By Isaack Omulo
NAIROBI (Reuters) – A top Kenyan athlete ran away from anti-doping testers who had visited their training camp unannounced to take samples, a senior athletics authority official said, as the East African nation ramps up efforts to combat doping.
Kenya is famous for its long and middle-distance running prowess, but it has been caught up in a series of doping scandals over the last five years, a period over which around 60 of its athletes have been sanctioned for anti-doping violations.
A World Anti-Doping Agency (WADA) report in September 2018 said 138 Kenyan athletes tested positive from 2004 to August 2018.
Barnaba Korir, Athletics Kenya Executive Committee member, said a top athlete had escaped when anti-doping testers from the Athletics Integrity Unit visited their camp this week in Kapsabet, Nandi County in the country’s west.

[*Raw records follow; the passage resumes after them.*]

Lemma add_depth_spec depth rb : add_spec (add_depth depth rb).
Proof.
  induction depth as [|d IH]; intros ok h m id vec W Hok; cbn zeta.
  all: assert (is_Some (stored_node ok h id vec)) as [[[h5 cur] level] E]
    by (destruct Hok as [Hok|Hok]; [destruct (stored_node_spec ok h m id vec W Hok) as (? & ? & ? & -> & _); by eexists|by eapply add_depth_stored]);
    destruct (stored_node_wf _ _ _ _ _ _ _ _ W E) as (W5 & [K1 K2] & nd & Hnd & Hlev); rewrite (add_depth_linked _ _ _ _ _ _ _ _ _ E).
  - destruct (linked_spec 0 rb ok vec h5 _ _ level nd I W5 Hnd Hlev) as [R1 [R2 R3]]. split; [done|]. split; congruence.
  - destruct (linked_spec (S d) rb ok vec h5 _ _ level nd IH W5 Hnd Hlev) as [R1 [R2 R3]]. split; [done|]. split; congruence.
Qed.

(** *** Removal *)

Lemma hnsw_remove_spec rb h m id :
  hn_wf h m -> hn_wf (hnsw_remove rb h id) (delete id m) /\ same_kind h (hnsw_remove rb h id).
Proof.
  intros W. unfold hnsw_remove. pose proof W as [W1 W2 W3 W4 W5 W6]. rewrite (map_get_map h id W2).
  destruct (ot_map (hn_map h) !! id) as [node|] eqn:Em.
  2: { rewrite delete_id; [done|]. apply eq_None_not_Some. intros Hs. apply elem_of_dom in Hs. rewrite <- W5 in Hs. apply elem_of_dom in Hs as [? ?]. congruence. }
  pose proof (proj1 (W3 id node) Em) as (nv & nd & Hp & Hid & Hd & Hv). rewrite (node_at_lookup _ _ _ Hp), Hd.
  set (h1 := map_del _ id).
  assert (exists t, h1 = set_map (set_nodes h (tombstone h node) (hn_live h - 1)) t /\ ot_wf t /\ length t = length (hn_map h) /\ ot_map t = delete id (ot_map (hn_map h)) /\ (64 <= length t)%nat) as (t & Eh & Wt & Lt & Et & Ht64).
  { subst h1. unfold map_del. cbn [set_nodes hn_map]. destruct W2 as [E | (Wm & Hl & Hload)]; [rewrite E in Em; done|].
    destruct (Nat.eqb_spec (length (hn_map h)) 0); [lia|]. destruct (ot_del_spec (hn_map h) id Wm) as (D1 & D2 & D3). eexists. split; [reflexivity|].
    split_and!; try done. lia. }
  assert (size (ot_map t) = hn_live h - 1)%nat as Hsz by (rewrite Et, map_size_delete_Some by (by rewrite Em); lia).
  assert (hn_wf h1 (delete id m)) as W1'.
  { rewrite Eh. split; cbn [set_map set_nodes hn_map hn_live hn_quantized].
    - destruct (tombstone_shape h node nd (hn_live h - 1) W1 Hp). by split.
    - right. split; [done|]. split; [done|]. rewrite Hsz, Lt. destruct W2 as [E | (_ & _ & Hload)]; [rewrite E in Lt; cbn in Lt; lia|lia].
    - intros id' i. rewrite Et, lookup_delete.
      change (live_node (set_map (set_nodes h (tombstone h node) (hn_live h - 1)) t) i id') with (live_node (set_nodes h (tombstone h node) (hn_live h - 1)) i id').
      setoid_rewrite (tombstone_live h node nd); [|done]. case_decide as E.
      + subst id'. split; [done|]. intros (x & Hne & Hl). exfalso. apply Hne. assert (ot_map (hn_map h) !! id = Some i) by (apply W3; eauto). congruence.
      + rewrite W3. split; [|intros (x & _ & ?); by exists x]. intros [x Hx]. exists x. split; [|done]. intros ->. destruct Hx as (nd' & Hn' & Hi' & _). congruence.
    - done.
    - rewrite Et, !dom_delete_L. by rewrite W5.
    - intros Hq i id' x Hl. change (live_node (set_nodes h (tombstone h node) (hn_live h - 1)) i id' x) in Hl.
      apply (tombstone_live h node nd _ _ _ _ Hp) in Hl as [Hne Hl]. rewrite lookup_total_delete_ne; [by eapply W6|].
      intros <-. apply Hne. assert (ot_map (hn_map h) !! id = Some i) by (apply W3; eauto). congruence. }
  destruct (maybe_rebuild_spec (add_depth 1 rb) rb h1 _ (add_depth_spec 1 rb) W1') as [R1 [R2 R3]]. split; [done|]. rewrite Eh in R2, R3 |- *. by split.
Qed.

“After testers introduced themselves and why they visited the camp, one athlete left as if to answer a call of nature only to jump through the window and over the fence,” Korir told Reuters by phone late on Wednesday.
“They won’t escape from the tough measures put in place, however fast they run away and however long it takes.”
Korir declined to divulge more details and say whether or not the athlete being sought had won any international races.
“He is a fairly well known athlete,” he said when asked for more details on Thursday.
In the latest doping related case, the AIU said on its website on Tuesday it had issued a charge against Kenyan middle distance athlete Alfred Kipketer for what it said were whereabouts failures.
The AIU did not give any more details on the case. Kipketer was not immediately reachable for comment.
Under anti-doping regulations, athletes have to inform testing authorities of their whereabouts for a one-hour window of every day and three failures — not being present at the said time — within 12 months leads to an automatic ban.
In 2016, WADA put Kenya on its Category A list of nations on watch for anti-doping violations.
Kenya plans to impose criminal penalties – including possible jail terms – on athletes caught doping, and was preparing new laws to deal with this, its sports minister said in December.
Last week, the AIU provisionally suspended Wilson Kipsang, Kenyan former marathon world record holder and bronze medalist at the 2012 Olympics, for failing to report his whereabouts and tampering with samples.
Kipsang’s management company denied the case involved the use of doping and tampering with the doping test.